Lecture 17: Adding Random Variables
Goals: - Learn how to add random variables from the same parametric distribution. - Derive from first principle how to add random variables more generally.
We start with a new definition:
- Definition (i.i.d. random variables): Consider \(n\) random variables \(X_{1}, X_{2}, \ldots X_{n}\). These random variables are considered iid if each random variable has the same probability distribution (same PMF or PDF) as the others and are all mutually independent. This implies expectation and variance are the same.
- Special note: by “same PDF/PMF”, we literally mean that the written out form must be identical. Specifically, the must all come from the same parametric distribution family and on top of that, have the exact same parameters.
- Why is this important: because we may have some real world scenario where we need to have a ton of different RVs but they should all be the same distribution (and so they can all take on different values when the experiment is brought to life).
- Making this assumption is vital and allows us to solve more complicated problems efficiently. Used in ML a lot!
- Example of iid: Let \(X_{i} \sim \operatorname{Exp}(\lambda)\) where each \(X_{i}\) is independent of the other random variables.
- Example (1) of non-iid: Let \(X_{i} \sim \operatorname{Exp}\left(\lambda_{i}\right)\) where each \(X_{i}\) is independent of the other random variables. Notice how the RVs have different parameters?! So they are not iid.
- Example (2) of non-iid: Let \(X_{i} \sim \operatorname{Exp}(\lambda)\) where \(X_{1}=X_{2}=\cdots=X_{n}\). Not iid because each RV is conditionally dependent on the other. So all RVs that are equal to each other are not in fact not iid.
Now we begin our real study of uncertainty theory. We start out by asking “how do we add random variables”?
Adding random variables from first principle
Note: the variables must be independent to add them. Question: do they need to be from the same family as well then?
Let us derive from first principles how one might add two random variables. Let \(X\) and \(Y\) be iid discrete random variables. We want to find \(\mathrm{P}(X+Y=n)\). We start by realizing that this is equivalent to \(\mathrm{P}(X=i, Y=n-i)\) for some \(i \in \mathbb{N}\). How so? For example, let \(i=3\) for \(\mathrm{P}(X+Y=n)\). Plugging in, we obtain this: \(3+Y=n \rightarrow Y = n - 3\). Now we can repeat this idea for any \(i\) and obtain the whole PMF for \(X+Y\)!:
\[ \mathrm{P}(X+Y=n)=\sum_{i=-\infty}^{\infty} \mathrm{P}(X=i, Y=n-i). \]
This repeated process is called a convolution (see here and here for more discussion) of discrete random variables. So convolution corresponds to addition which, by extenson, allows us to form linear combinations (linear transforms).
The continious version of this is defined as
\[ f(X+Y=n)=\int_{i=-\infty}^{\infty} f(X=n-i, Y=i) d i. \]

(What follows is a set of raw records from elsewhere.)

(** The members of a character class. [ClassSpace] is the escape [\s]. *)
Inductive class_atom : Type :=
| ClassChar (c : N)
| ClassSpace.

(** White space and line terminators of ECMAScript, the set of [\s]. *)
Definition isWhiteSpace (c : N) : bool :=
  (c =? 0x09) || (c =? 0x0A) || (c =? 0x0B) || (c =? 0x0C) || (c =? 0x0D)
  || (c =? 0x20) || (c =? 0xA0) || (c =? 0x1680)
  || ((0x2000 <=? c) && (c <=? 0x200A))
  || (c =? 0x2028) || (c =? 0x2029) || (c =? 0x202F) || (c =? 0x205F)
  || (c =? 0x3000) || (c =? 0xFEFF).

Definition atom_mem (c : N) (a : class_atom) : bool :=
  match a with
  | ClassChar d => c =? d
  | ClassSpace => isWhiteSpace c
  end.

(** Pattern terms. [Class] is [[...]], [NegClass] is [[^...]]. *)
Inductive term : Type :=
| Fail
| Empty
| Char (c : N)
| AnyUnit
| Class (l : list class_atom)
| NegClass (l : list class_atom)
| Seq (r1 r2 : term)
| Alt (r1 r2 : term)
| Star (r : term).

(** [r+] *)
Definition Plus (r : term) : term := Seq r (Star r).

(** A pattern with its two anchors: [/^body$/] has both set. *)
Record pattern : Type := {
  anchor_start : bool;
  body : term;
  anchor_end : bool
}.

Definition unit_matches (r : term) (c : N) : bool :=
  match r with
  | Char d => c =? d
  | AnyUnit => true
  | Class l => existsb (atom_mem c) l
  | NegClass l => negb (existsb (atom_mem c) l)
  | _ => false
  end.

(** The strings a term matches as a whole. *)
Inductive matches : term -> jstring -> Prop :=
| m_empty : matches Empty []
| m_char c : matches (Char c) [c]
| m_any c : matches AnyUnit [c]
| m_class l c : existsb (atom_mem c) l = true -> matches (Class l) [c]
| m_negclass l c : existsb (atom_mem c) l = false -> matches (NegClass l) [c]
| m_seq r1 r2 s1 s2 :
    matches r1 s1 -> matches r2 s2 -> matches (Seq r1 r2) (s1 ++ s2)
| m_alt_l r1 r2 s : matches r1 s -> matches (Alt r1 r2) s
| m_alt_r r1 r2 s : matches r2 s -> matches (Alt r1 r2) s
| m_star_nil r : matches (Star r) []
| m_star_step r s1 s2 :
    matches r s1 -> matches (Star r) s2 -> matches (Star r) (s1 ++ s2).

(** The matcher: does the term accept the empty string, and what is left
    of the term once one code unit has been read. *)
Fixpoint nullable (r : term) : bool :=
  match r with
  | Empty | Star _ => true
  | Seq r1 r2 => nullable r1 && nullable r2
  | Alt r1 r2 => nullable r1 || nullable r2
  | _ => false
  end.

Fixpoint after (c : N) (r : term) : term :=
  match r with
  | Seq r1 r2 =>
      if nullable r1 then Alt (Seq (after c r1) r2) (after c r2)
      else Seq (after c r1) r2
  | Alt r1 r2 => Alt (after c r1) (after c r2)
  | Star r1 => Seq (after c r1) (Star r1)
  | Fail | Empty => Fail
  | _ => if unit_matches r c then Empty else Fail
  end.

Fixpoint accepts (r : term) (s : jstring) : bool :=
  match s with
  | [] => nullable r
  | c :: s' => accepts (after c r) s'
  end.

(** [test] looks for a match anywhere in the string; an anchor pins the
    match to the start, respectively the end, of the input. *)
Definition searched (p : pattern) : term :=
  let r := if anchor_end p then body p else Seq (body p) (Star AnyUnit) in
  if anchor_start p then r else Seq (Star AnyUnit) r.

Definition test (p : pattern) (s : jstring) : bool := accepts (searched p) s.

End RegExp.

Adding parametric random variables
We are in luck. In practice, we generally won’t need to compute the convolution between two distributions if the RVs are from the families of distributions we know about: these families already have their sums derived!
See the course reader for the equations.
I will add some of my own thoughts and examples here.
Example: here is an intuitive example. We have two groups of people
- P1: 50 people, each independently infected with \(p=0.1\)
- P2: 100 people, each independently infected with \(p=0.4\)
- Question: Probability of more than 40 infections?
- Solution: your first thought is probably to define two binomial random variables and just add them. Let \(P_1 \sim bin(50,0.1)\) and let \(P_1 \sim bin(100,0.4)\). But we have a problem. We can’t add binomials with different probability parameters (see course reader equation definitions)! So what we do now? We approximate the binomials with normals!!!
- The key point here is that you should try to rearrange your problem to get it in terms of something you know how to work with.
- Though remember to perform continuinty correction when tranforming from the discrete to continious realm.
- Solution: your first thought is probably to define two binomial random variables and just add them. Let \(P_1 \sim bin(50,0.1)\) and let \(P_1 \sim bin(100,0.4)\). But we have a problem. We can’t add binomials with different probability parameters (see course reader equation definitions)! So what we do now? We approximate the binomials with normals!!!
I want to stress that adding RVs is an important problem solving strategy. When given questions of the form above, you can try to break it down and solve it from first principles. But if you just realize that you can split it up into two RVs and sum them up, it becomes easier. This gives us some nostolgia from when we first discussed RVs; why did we introduce them to begin with? Because it made it significantly easier to work with some core probability problems!
Remark: Say we have some random variable, \(X\). What is \(2X\)? Hold your horses. It is not like what we did above. In fact, this is an invalid expression. Can you picture why? Because \(X\) is not independent from itself! So instead, we must use a linear transform.
Remark: subtraction is just addition by linear transforming the second part of the expression with -1 first. So \(X-Y=X+(-1Y)=X+(-Y)\).